● **WHAT YOU SHOULD DO**
From the records below, pull each line that has "used".

● **Source records**
————

Lemma group_check a msg st :
  check_conflict a msg st = Ok tt -> at_most_one group st -> at_most_one group (bump a st).
Proof.
  intros Hc Hone. apply bump_at_most_one; [done|]. intros Ha.
  unfold conflict_group in Hgroup. rewrite Forall_forall in Hgroup.
  destruct (Hgroup _ Ha) as [Hg _]. by eapply check_conflict_ok.
Qed.

Lemma bump_command k st : at_most_one group st -> at_most_one group (bump (Cmd k) st).
Proof.
  intros Hone. apply bump_at_most_one; [done|]. intros Ha.
  unfold conflict_group in Hgroup. rewrite Forall_forall in Hgroup. destruct (Hgroup _ Ha) as [_ Hk]. by destruct (Hk k).
Qed.

Lemma parse_long_one n opt argv st used st' :
  parse_long n opt argv st = Ok (used, st') -> at_most_one group st -> at_most_one group st'.
Proof.
  unfold parse_long. intros H1 Hone. apply result_bind_Ok in H1 as ([] & Hc & H1).
  apply result_bind_Ok in H1 as ([v u] & _ & H1). apply result_bind_Ok in H1 as (s & Hs & [= <- <-]).
  apply finish_named_count in Hs. eapply at_most_one_count; [exact Hs|]. by eapply group_check.
Qed.

Lemma parse_short_one n opt argv st used st' :
  parse_short n opt argv st = Ok (used, st') -> at_most_one group st -> at_most_one group st'.
Proof.
  unfold parse_short. intros H1 Hone. apply result_bind_Ok in H1 as ([] & Hc & H1).
  apply result_bind_Ok in H1 as ([v u] & _ & H1). apply result_bind_Ok in H1 as (s & Hs & [= <- <-]).
  apply finish_named_count in Hs. eapply at_most_one_count; [exact Hs|]. by eapply group_check.
Qed.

————

● **TASK ANSWER**
Lemma parse_long_one n opt argv st used st' :
  parse_long n opt argv st = Ok (used, st') -> at_most_one group st -> at_most_one group st'.
Lemma parse_short_one n opt argv st used st' :
  parse_short n opt argv st = Ok (used, st') -> at_most_one group st -> at_most_one group st'.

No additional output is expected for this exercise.